Zions' 4Q Loss Narrows on Prior-Year Writedowns

Zions Bancorp's fourth-quarter loss — its fifth quarterly loss in a row — narrowed on prior-year writedowns while loan-loss provisions continued to climb.

Shares rose 9.8% to $19.69 in after-hours trading as the regional bank's loss was smaller than Wall Street expected. The stock has almost tripled from a 15-year low in March.

"We enter into 2010 feeling increasingly confident that peak levels of loan losses are behind us, and that economic conditions in the majority of our markets have begun to stabilize," said chairman and chief executive Harris Simmons.

Regional banks have struggled during the economic downturn because they're tied to local real-estate markets. Utah-based Zions operates in 10 Western and Southwestern states, which include markets among the hardest-hit by the housing downturn. But Zions recently said it saw some signs of stabilization and more moderate increases in credit costs.

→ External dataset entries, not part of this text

Arguments World U : clear implicits.
Arguments WindowType U : clear implicits.

(** ** Message crackers

    [HANDLE_MSG], [HANDLE_WM_*] and [FORWARD_WM_*] come from the platform's
    [WindowsX.h].  [HANDLE_MSG (hwnd, message, fn)] is
    [case (message): return HANDLE_##message ((hwnd), (wParam), (lParam), (fn))]:
    each supported code leaves the window procedure from inside the [switch]
    with the value of its cracker.  The conversions between a handle and a
    [WPARAM] change no bit and are not written. *)

Section Crackers.

Context {W : Type} (a : Arch).

(** [((fn)(hwnd), 0L)] *)
Definition HANDLE_WM_DESTROY (hwnd wParam lParam : Z)
    (fn : Z → W → W) (w : W) : W * Z :=
  (fn hwnd w, 0).

Definition HANDLE_WM_PAINT (hwnd wParam lParam : Z)
    (fn : Z → W → W) (w : W) : W * Z :=
  (fn hwnd w, 0).

(** [((fn)((hwnd), (int)(short)LOWORD(lParam), (int)(short)HIWORD(lParam),
           (UINT)(wParam)), 0L)] *)
Definition HANDLE_WM_LBUTTONUP (hwnd wParam lParam : Z)
    (fn : Z → Z → Z → Z → W → W) (w : W) : W * Z :=
  (fn hwnd (to_int (to_short (LOWORD lParam)))
      (to_int (to_short (HIWORD lParam))) (to_UINT wParam) w, 0).

Definition HANDLE_WM_MOUSEMOVE (hwnd wParam lParam : Z)
    (fn : Z → Z → Z → Z → W → W) (w : W) : W * Z :=
  (fn hwnd (to_int (to_short (LOWORD lParam)))
      (to_int (to_short (HIWORD lParam))) (to_UINT wParam) w, 0).

(** [(LRESULT)(DWORD)(UINT)(fn)((hwnd), (int)(short)LOWORD(lParam),
                               (int)(short)HIWORD(lParam))] *)
Definition HANDLE_WM_NCHITTEST (hwnd wParam lParam : Z)
    (fn : Z → Z → Z → W → W * Z) (w : W) : W * Z :=
  let r := fn hwnd (to_int (to_short (LOWORD lParam)))
              (to_int (to_short (HIWORD lParam))) w in
  (r.1, to_LRESULT a (to_DWORD (to_UINT r.2))).

(** [(UINT)(DWORD)(fn)((hwnd), WM_NCHITTEST, 0L, MAKELPARAM((x), (y)))] *)
Definition FORWARD_WM_NCHITTEST (hwnd x y : Z) (fn : Z → Z → Z → Z → Z) : Z :=
  to_UINT (to_DWORD (fn hwnd WM_NCHITTEST 0 (MAKELPARAM a x y))).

For the latest quarter, Zions reported a loss of $184.1 million, or $1.26 a share, compared with a year-earlier loss of $483 million, or $4.37 a share. The latest results included a $99.3 million writedown on collateralized debt obligations. The prior-year quarter included $353.8 million in writedowns on acquisitions and investments.

Analysts estimated a loss of $1.64, according to a poll by Thomson Reuters.

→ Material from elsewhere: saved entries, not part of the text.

(** C5 as stated fails: the bare figure has an empty caption, the resolver
    returns the empty string, and no record is emitted. *)
Lemma empty_caption_empty_url_dropped :
  _extract_figure_caption fig_bare = ""
  /\ _get_cdn_image_url net_down fig_bare "PMC1" (fig_id_of fig_bare 1) []
     = (Ok "", ["https://www.ncbi.nlm.nih.gov/pmc/articles/PMC1/figure/figure_1/"])
  /\ _extract_figure_info net_down fig_bare "PMC1" 1 []
     = (Ok None, ["https://www.ncbi.nlm.nih.gov/pmc/articles/PMC1/figure/figure_1/"]).
Proof. repeat split. Qed.

Section CollectFacts.

Variable extract : extractor.
Variable P : FigureRecord -> Prop.
Hypothesis extract_P :
  forall fig_elem pmcid i l r l',
    extract fig_elem pmcid i l = (Ok (Some r), l') -> P r.

(** What holds of every record an extraction returns holds of every
    record of the loop. *)
Lemma collect_Forall (pmcid : string) (figures : list element) :
  forall (i : nat) (l : log),
    Forall P (fst (collect extract pmcid figures i l)).
Proof.
  induction figures as [|fig_elem rest IH]; intros i l; simpl.
  - constructor.
  - destruct (extract fig_elem pmcid i l) as [[[r|]|e] l1] eqn:E.
    + specialize (IH (S i) l1).
      destruct (collect extract pmcid rest (S i) l1) as [rs l2].
      constructor; [now apply (extract_P _ _ _ _ _ _ E) | exact IH].
    + apply IH.
    + apply IH.
Qed.

End CollectFacts.

(** What [_extract_figure_info] puts in the two link fields. *)
Lemma extracted_links
    (net : network) (fig_elem : element) (pmcid : string) (n : nat)
    (l l' : log) (r : FigureRecord) :
  _extract_figure_info net fig_elem pmcid n l = (Ok (Some r), l') ->
  exists cdn_image_url,
    _get_cdn_image_url net fig_elem pmcid (fig_id_of fig_elem n) l
      = (Ok cdn_image_url, l')
    /\ image_url r
       = (if truthy cdn_image_url then cdn_image_url
          else figure_page pmcid (fig_id_of fig_elem n))
    /\ figure_url r = image_url r
    /\ figure_id r = fig_id_of fig_elem n.
Proof.
  intros H.
  destruct (get_cdn_image_url_total net fig_elem pmcid (fig_id_of fig_elem n) l)
    as (u & l1 & Hu & _).
  rewrite (extract_figure_info_run net _ _ _ _ _ _ Hu) in H.
  destruct (truthy (_extract_figure_caption fig_elem) || truthy u);
    [|discriminate].
  injection H as <- <-. exists u. now repeat split.
Qed.

(** C6.  In a record emitted for a figure the image field and the
    figure-link field are equal: both are the resolved URL when the
    resolver returned one and the figure-page URL otherwise, and neither is
    empty; the same holds of every record [scrape_figures] returns. *)
Theorem record_links_agree (net : network) :
  (forall fig_elem pmcid n l l' r,
      _extract_figure_info net fig_elem pmcid n l = (Ok (Some r), l') ->
      exists cdn_image_url,
        _get_cdn_image_url net fig_elem pmcid (fig_id_of fig_elem n) l
          = (Ok cdn_image_url, l')
        /\ image_url r
           = (if truthy cdn_image_url then cdn_image_url
              else figure_page pmcid (fig_id_of fig_elem n))
        /\ figure_url r = image_url r
        /\ image_url r <> "" /\ figure_url r <> "")
  /\ (forall pmcid l r,
         In r (records_of (scrape_figures net pmcid l)) ->
         image_url r = figure_url r
         /\ image_url r <> "" /\ figure_url r <> "").
Proof.
  assert (Hone : forall fig_elem pmcid n l l' r,
      _extract_figure_info net fig_elem pmcid n l = (Ok (Some r), l') ->
      figure_url r = image_url r /\ image_url r <> "").
  { intros fig_elem pmcid n l l' r H.
    destruct (extracted_links _ _ _ _ _ _ _ H) as (u & _ & Hi & Hf & _).
    split; [exact Hf|]. rewrite Hi. destruct u; simpl.
    - apply figure_page_nonempty.
    - discriminate. }
  split.
  - intros fig_elem pmcid n l l' r H.
    destruct (Hone _ _ _ _ _ _ H) as [Hf Hn].
    destruct (extracted_links _ _ _ _ _ _ _ H) as (u & Hu & Hi & _).
    exists u. repeat split; try assumption. now rewrite Hf.
  - intros pmcid l r Hin.
    assert (Hall : Forall (fun r => figure_url r = image_url r
                                    /\ image_url r <> "")
                          (records_of (scrape_figures net pmcid l))).
    { unfold records_of, scrape_figures.
      rewrite scrape_figures_with_run.
      destruct (net l (paper_url (_normalize_pmcid pmcid))) as [resp|e];
        [|constructor].
      destruct (error_status (status_code resp)); [constructor|].
      simpl. apply collect_Forall. intros. eapply Hone; eassumption. }
    rewrite Forall_forall in Hall. destruct (Hall r Hin) as [Hf Hn].
    repeat split; try congruence.
Qed.

(** [record_links_agree] at the article with two captioned figures. *)
Lemma record_links_agree_witness :
  Forall
    (fun r => image_url r = figure_url r
              /\ image_url r <> "" /\ figure_url r <> "")
    (records_of
       (scrape_figures (net_article "PMC1" 200 article_two_figures)
          "PMC1" [])).
Proof.
  apply Forall_forall.
  exact (proj2 (record_links_agree
                  (net_article "PMC1" 200 article_two_figures)) "PMC1" []).
Defined.

(* ===================================================================== *)
(** ** Caption extraction *)
(* ===================================================================== *)

Section CaptionFacts.

Lemma head_collapse_in_run (s : string) :
  head_space (collapse_from true s) = false.
Proof.
  induction s as [|c t IH]; [reflexivity|].
  simpl. destruct (is_space c) eqn:E; [exact IH | exact E].
Qed.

Loan-loss provisions climbed 37% to $390.7 million from a year earlier but dropped 31% from the third quarter. Net charge-offs — loans the bank no longer thinks are collectible — rose to 2.98% of annualized average loans from 1.72% a year earlier but fell from 3.79% in the third quarter. Nonperforming assets — loans on the verge of going bad — grew to 5.93% from 2.71% a year earlier and from 5.4% in the third quarter.